Replacing HLS/DASH

Low-latency, high bitrate, mass fan-out is hard. Who knew?

See Replacing WebRTC for the previous post in this series.

tl;dr

If you’re using HLS/DASH and your main priority is…

cost: wait until there CDN offerings.
latency: you should seriously consider MoQ.
features: it will take a while to implement everything.
vod: it works great, why replace it?

Intro

Thanks for the positive reception on Hacker News! Anyway, I’m back.

I spent the last 9 years working on literally all facets of HLS and Twitch’s extension: LHLS. We hit a latency wall and my task was to find an alternative, originally WebRTC but that eventually pivoted into Media over QUIC.
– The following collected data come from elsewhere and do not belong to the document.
Record PInv (p : Proposers) (inflight : list bytes) : Prop := {
  pi_submitted : ∃ done_, length done_ = length (pr_answered p) ∧
    pr_submitted p = done_ ++ inflight ++ (q_waiting (pr_queue p)).*2;
  pi_waiting : (q_waiting (pr_queue p)).*1 =
    tickets_from (blen (pr_answered p) + blen inflight) (q_waiting (pr_queue p));
  pi_next : q_next_ticket (pr_queue p) = blen (pr_submitted p);
  pi_answers : ∀ t a, q_answers (pr_queue p) !! t = Some a → t < blen (pr_answered p);
  pi_threads : ∀ i s, pr_threads p !! i = Some s → thread_ok p inflight s;
  pi_tickets : ∀ i j s s', pr_threads p !! i = Some s → pr_threads p !! j = Some s' → ticket_of s = ticket_of s' → i = j;
  pi_busy : q_busy (pr_queue p) = true ↔ ∃ i s, pr_threads p !! i = Some s ∧ is_proposing s = true;
  pi_one : ∀ i j s s', pr_threads p !! i = Some s → pr_threads p !! j = Some s' →
    is_proposing s = true → is_proposing s' = true → i = j;
  pi_idle : q_busy (pr_queue p) = false → inflight = [];
  pi_calls : ∀ i s, pr_threads p !! i = Some s → ∃ c, pr_calls p !! i = Some c ∧ pr_submitted p !! N.to_nat (ticket_of s) = Some c;
}.

Lemma tickets_from_len {A B} a (l : list A) (l' : list B) : length l = length l' → tickets_from a l = tickets_from a l'.
Proof. intros E. unfold tickets_from. by rewrite E. Qed.

Lemma tickets_from_snoc {A} a (l : list A) x : tickets_from a (l ++ [x]) = tickets_from a l ++ [a + blen l].
Proof. unfold tickets_from. rewrite length_app, seq_app, fmap_app. done. Qed.

Lemma tickets_from_lookup {A} a (l : list A) k t : tickets_from a l !! k = Some t ↔ t = a + N.of_nat k ∧ (k < length l)%nat.
Proof.
  unfold tickets_from. rewrite list_lookup_fmap_Some. split.
  - intros (j & -> & [-> Hj]%lookup_seq). split; [lia|done].
  - intros [-> Hk]. exists k. split; [done|]. by apply lookup_seq.
Qed.

Lemma extend_lookup a (l : list Proposed) m t :
  extend (zip (tickets_from a l) l) m !! t =
    if decide (a ≤ t < a + blen l) then l !! N.to_nat (t - a) else m !! t.
Proof.
  induction l as [|x l IH] using rev_ind.
  { simpl. case_decide as Hd; [unfold blen in Hd; simpl in Hd; lia|done]. }
  unfold extend in *. rewrite tickets_from_snoc, zip_with_app by (unfold tickets_from; by rewrite length_fmap, length_seq).
  rewrite foldl_app. simpl. destruct (decide (t = a + blen l)) as [->|Hne].
  - rewrite lookup_insert_eq, decide_True by (rewrite blen_app; unfold blen; simpl; lia).
    rewrite lookup_app_r by (unfold blen; lia). replace (N.to_nat (a + blen l - a) - length l)%nat with 0%nat by (unfold blen; lia). done.
  - rewrite lookup_insert_ne by done. rewrite IH. rewrite blen_app. change (blen [x]) with 1.
    destruct (decide (a ≤ t < a + blen l)) as [H1|H1], (decide (a ≤ t < a + (blen l + 1))) as [H2|H2]; try lia; [|done].
    by rewrite lookup_app_l by (unfold blen in *; lia).
Qed.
Hopefully this time I won’t be “dunning-Krugerering off a cliff”. Thanks random Reddit user for that confidence boost.

Why HLS/DASH?

Simple answer: Apple

If your app delivers video over cellular networks, and the video exceeds either 10 minutes duration or 5 MB of data in a five minute period, you are required to use HTTP Live Streaming.

It’s an anti-climactic answer, but Twitch migrated from RTMP to HLS to avoid getting kicked off the App Store. The next sentence gives a hint as to why:

If your app uses HTTP Live Streaming over cellular networks, you are required to provide at least one stream at 64 Kbps or lower bandwidth.

This was back in 2009 when the iPhone 3GS was released and AT&T’s network was struggling to meet the demand. The key feature of HLS was ABR: multiple copies of the same content at different bitrates. This allowed the Apple-controlled HLS player to reduce the bitrate rather than pummel a poor megacorp’s cellular network.

DASH came afterwards in an attempt to standardize HLS minus the controlled by Apple part. There’s definitely some cool features in DASH but the core concepts are the same and they even share the same media container now. So the two get bundled together as HLS/DASH.

But I’ll focus more on HLS since that’s my shit.

The Good Stuff

While we were forced to switch protocols at the tech equivalent of gunpoint, HLS actually has some amazing benefits. The biggest one is that it uses HTTP.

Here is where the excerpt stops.